The IRT-estimated number-right score is an overall measure of mathematical knowledge and skill. The IRT-estimated number-right score used in this analysis is an IRT-based estimate of the number of items an examinee would have answered correctly if he or she had taken all of the items in the item pool on the multiform assessment administered to 10th-graders in ELS:2002's predecessor study, the National Education Longitudinal Study of 1988 (NELS:88). Using common item calibration techniques for linking scales, results between NELS:88 and ELS:2002 are comparable.10 There were 81 items in the vertically scaled 10th- to 12th-grade ELS:2002 item pool. For the analytic sample used in this study, students answered an average of 47 questions correctly on the 10th-grade assessment and 51 questions correctly on the 12th-grade assessment.
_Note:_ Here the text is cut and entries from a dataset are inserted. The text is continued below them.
(** The first session of the list with a node id, unless it has timed out. *)
Fixpoint find_session (key : UA_Session -> UA_NodeId) (id : UA_NodeId) (l : list nat) :
    M (option nat) :=
  match l with
  | [] => mret None
  | h :: l =>
      x ← deref_session h;
      if negb (UA_NodeId_equal (Some (key x)) (Some id)) then find_session key id l
      else
        t ← nowMonotonic;
        mret (if validTill x <? t then None else Some h)
  end.

Definition UA_SessionManager_getSessionByToken (token : UA_NodeId) : M (option nat) :=
  sm ← gets sessionManager; find_session authenticationToken token (sm_sessions sm).

Definition UA_SessionManager_getSessionById (id : UA_NodeId) : M (option nat) :=
  sm ← gets sessionManager; find_session sessionId id (sm_sessions sm).

(** [UA_NODEID_GUID(1, UA_Guid_random())] *)
Definition random_nodeid : M UA_NodeId :=
  n ← gets (fun s => randoms (world s));
  _ ← modify (fun s => with_world s (with_randoms (world s) (S n)));
  mret (mkNodeId 1 (GuidId (UA_Guid_random n))).

Definition revise_timeout (requested : double) : double :=
  if SFleb requested maxSessionTimeout && SFltb (S754_zero false) requested
  then requested else maxSessionTimeout.

Definition UA_SessionManager_createSession (requestedSessionTimeout : double) :
    M (status * option nat) :=
  sm ← gets sessionManager;
  if maxSessions <=? currentSessionCount sm then mret (BADTOOMANYSESSIONS, None)
  else
    newentry ← malloc;
    match newentry with
    | None => mret (BADOUTOFMEMORY, None)
    | Some h =>
        _ ← with_sessions (sm_sessions sm) (u32 (currentSessionCount sm + 1));
        id ← random_nodeid;
        token ← random_nodeid;
        _ ← new_session h (set_timeout (set_ids UA_Session_init id token)
                             (revise_timeout requestedSessionTimeout));
        _ ← UA_Session_updateLifetime h;
        sm ← gets sessionManager;
        _ ← with_sessions (h :: sm_sessions sm) (currentSessionCount sm);
        mret (GOOD, Some h)
    end.

(** The first session of the list with the token, timed out or not. *)
Fixpoint find_token (token : UA_NodeId) (l : list nat) : M (option nat) :=
  match l with
  | [] => mret None
  | h :: l =>
      x ← deref_session h;
      if UA_NodeId_equal (Some (authenticationToken x)) (Some token) then mret (Some h)
      else find_token token l
  end.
A proficiency probability score is a criterion-referenced score measuring how well an examinee performs relative to some set criterion representing mastery of knowledge and skills assessed. There are five distinct scores corresponding to five hierarchical levels (level 1 through level 5). Mastery of a higher level typically implies proficiency at lower levels. In contrast to the IRT-estimated number-right scores, which indicate overall achievement, the proficiency probability scores indicate what knowledge and skills the student does or does not possess. The five ordinal levels of mathematics proficiency include:

  1. simple arithmetical operations on whole numbers, such as simple arithmetic expressions involving multiplication or division of integers;
  2. simple operations with decimals, fractions, powers, and roots, such as comparing expressions, given information about exponents;
  3. simple problem solving, requiring the understanding of low-level mathematical concepts, such as simplifying an algebraic expression or comparing the length of line segments illustrated in a diagram;
  4. understanding of intermediate-level mathematical concepts and/or multistep solutions to word problems such as drawing an inference based on an algebraic expression or inequality; and
  5. complex multistep word problems and/or advanced mathematics material such as a two-step problem requiring evaluation of functions.
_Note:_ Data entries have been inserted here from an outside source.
(* ===== verification/ServerSafe.v ===== *)
(** * Memory safety of the server

    Every operation on the server's objects is defined in a state with the
    invariant of [ServerInvariant.v] and keeps it: no dangling pointer is
    followed, nothing is freed twice, nothing is lost. *)

From Stdlib Require Import ZArith Lia.
From stdpp Require Import base list numbers tactics sets gmap.
From S2P Require Import Prelude StateMonad UaTypes UaValue BinaryDecode FieldCodec Connection SecureChannel SecureChannelFrame ServerState SecureChannelManager SessionManager ServerBinary ServerLogic ServerInvariant.

Section Safe.
Context {E : ServerEnv}.

(** ** What operations leave in place *)

(** No object is freed. *)
Definition grows (s s' : UA_Server) : Prop :=
  (forall a, is_Some (k_ch (skel s) !! a) -> is_Some (k_ch (skel s') !! a)) /\
  (forall h, is_Some (k_se (skel s) !! h) -> is_Some (k_se (skel s') !! h)) /\
  (forall c, is_Some (k_co (skel s) !! c) -> is_Some (k_co (skel s') !! c)).

#[export] Instance grows_preorder : PreOrder grows.
Proof. unfold grows; split; [done|]; intros x y z; naive_solver. Qed.

(** The lists and counters are the same. *)
Definition lists_same (s s' : UA_Server) : Prop :=
  k_channels (skel s') = k_channels (skel s) /\
  k_channelCount (skel s') = k_channelCount (skel s) /\
  k_sessions (skel s') = k_sessions (skel s) /\
  k_sessionCount (skel s') = k_sessionCount (skel s) /\
  k_delayed (skel s') = k_delayed (skel s).

#[export] Instance lists_same_preorder : PreOrder lists_same.
Proof. unfold lists_same; split; [done|]; intros x y z; naive_solver congruence. Qed.

Lemma same_grows s s' : same s s' -> grows s s'.
Proof. intros [Hk _]; unfold grows; by rewrite Hk. Qed.

Lemma same_lists s s' : same s s' -> lists_same s s'.
Proof. intros [Hk _]; unfold lists_same; by rewrite Hk. Qed.

Lemma counts_lists_same s s' : lists_same s s' -> counts_ok (skel s) -> counts_ok (skel s').
Proof. unfold counts_ok; intros (-> & -> & -> & -> & _); done. Qed.

(** Facts of the invariant. *)
Lemma ok_session_channel s h p :
  server_ok s -> k_se (skel s) !! h = Some p -> channel_exists (skel s) p.
Proof.
  intros [Hk _] Hh a ->; apply (ok_session_links _ _ Hk) in Hh as (c & l & H & _); by eexists.
Qed.

Lemma ok_channel_sessions s a c l h :
  server_ok s -> k_ch (skel s) !! a = Some (c, l) -> h ∈ l -> k_se (skel s) !! h = Some (Some a).
Proof. intros [Hk _] Ha Hin; apply (ok_session_links _ _ Hk); by exists c, l. Qed.

Lemma ok_listed_channel s a : server_ok s -> a ∈ k_channels (skel s) -> is_Some (k_ch (skel s) !! a).
Proof. intros [Hk _] Ha; apply (ok_ch_dom _ _ Hk); by left. Qed.

Lemma ok_listed_session s h : server_ok s -> h ∈ k_sessions (skel s) -> is_Some (k_se (skel s) !! h).
Proof. intros [Hk _] Ha; apply (ok_se_dom _ _ Hk); by left. Qed.

(** ** Sessions and channels *)

Lemma safe_attachSession s h a (Q : unit -> UA_Server -> Prop) :
  server_ok s -> k_se (skel s) !! h = Some None -> is_Some (k_ch (skel s) !! a) ->
  (forall s', server_ok s' -> grows s s' -> lists_same s s' -> Q tt s') ->
  wp (UA_Session_attachToSecureChannel h a) Q s.
Proof.
  intros [Hk Hc] Hh [[c l] Ha] HQ; eapply wp_attachSession; [done..|]; intros s' Hk' Hu.
  assert (lists_same s s') as Hls by (unfold lists_same; by rewrite Hk').
  apply HQ; [split| |done].
  - rewrite Hk'; apply ok_attach_session; [by rewrite Hu|done..].
  - by eapply counts_lists_same.
  - unfold grows; rewrite Hk'; cbn; split; [|split; [|done]];
      intros x Hx; by eapply insert_existing.
Qed.

Lemma safe_detachSession s h (Q : unit -> UA_Server -> Prop) :
  server_ok s -> is_Some (k_se (skel s) !! h) ->
  (forall s', server_ok s' -> grows s s' -> lists_same s s' -> k_se (skel s') !! h = Some None ->
     Q tt s') ->
  wp (UA_Session_detachFromSecureChannel h) Q s.
Proof.
  intros Hok [p Hh] HQ; pose proof Hok as [Hk Hc]; destruct p as [a|].
  - pose proof (proj1 (ok_session_links _ _ Hk h a) Hh) as (c & l & Ha & Hin).
    eapply wp_detachSession_some; [done..|]; intros s' Hk' Hu.
    assert (lists_same s s') as Hls by (unfold lists_same; by rewrite Hk').
    apply HQ; [split| |done|].
    + rewrite Hk'; apply ok_detach_session; [by rewrite Hu|done..].
    + by eapply counts_lists_same.
    + unfold grows; rewrite Hk'; cbn; split; [|split; [|done]];
        intros x Hx; by eapply insert_existing.
    + rewrite Hk'; cbn; by rewrite lookup_insert_eq.
  - eapply wp_detachSession_none; [done|]; by apply HQ.
Qed.

Lemma safe_generateNonce s h (Q : status -> UA_Server -> Prop) :
  server_ok s -> is_Some (k_se (skel s) !! h) ->
  (forall r s', same s s' -> Q r s') -> wp (UA_Session_generateNonce h) Q s.
Proof.
  intros Hok [p Hh] HQ; eapply same_wp_generateNonce; [reflexivity|done| |done].
  by eapply ok_session_channel.
Qed.

(** ** Delayed removal *)

Lemma wp_delayedCallback d (Q : status -> UA_Server -> Prop) s :
  (forall r s', bad r = true -> same s s' -> Q r s') ->
  (forall s', skel s' = k_set_delayed (skel s) (d :: k_delayed (skel s)) ->
     (used s <= used s')%nat -> Q GOOD s') ->
  wp (UA_Server_delayedCallback d) Q s.
Proof.
  intros Hbad Hgood; unfold UA_Server_delayedCallback.
  eapply wp_bind, same_wp_malloc; [reflexivity|]; intros [p|] s1 [Hk1 Hu1].
  - apply wp_bind, wp_modify, wp_ret, Hgood; [|done].
    unfold skel in *; injection Hk1; intros; unfold k_set_delayed; cbn; congruence.
  - by apply wp_ret, Hbad.
Qed.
The proficiency probability score at each level ranges from 0 to 1 and indicates the likelihood that a student has mastered the skills and knowledge described above (0 = no mastery, 1 = compete mastery). The mean of a proficiency probability score aggregated over a subgroup of students is analogous to an estimate of the percentage of students in the subgroup who have displayed mastery of the particular skill.11 For example, in this study, the analytic sample has a mean score of .73 for level 2 in the 10th grade. This can be interpreted as "73 percent of 10th-graders have mastered the skills and concepts of level 2." The proficiency probabilities were computed using IRT-estimated item parameters originally calibrated in NELS:88. Appendix A provides more detailed information about the assessment framework, the distribution of the item pool across its elements, and the scaling techniques for the different scores. For the purposes of presentation and discussion, throughout this report, level 1 is considered basic skills, levels 2 and 3 are considered intermediate skills, and levels 4 and 5 are considered advanced skills.

Top


8 Less than 1 percent of students included in the analysis were not in the 12th grade at the time of the F1 survey administration (n = 60), likely due to grade retention. As this time span captures the academic experiences in the junior and senior years for almost the entire sample (99 percent), the phrases "junior and senior year of high school," "latter half of high school" and "2002–03 and 2003–04 academic years" will be used interchangeably in this report.
9 For an account of IRT, see Embretson and Reise (2000) or Hambleton, Swaminathan, and Rogers (1991).
10 Development of the 1992 NELS:88 mathematics scale is documented in Rock and Pollack (1995b). The linkage of the NELS:88 scale to ELS:2002 through IRT methods is documented in Ingels et al. (2005, p. 39).
11 Although probabilities of proficiency have been placed on a 0–1 scale, when aggregated they can be interpreted as a proportion. On the interpretation of a probability as a proportion, see Fleiss, Levin, and Paik (2003, p. 1).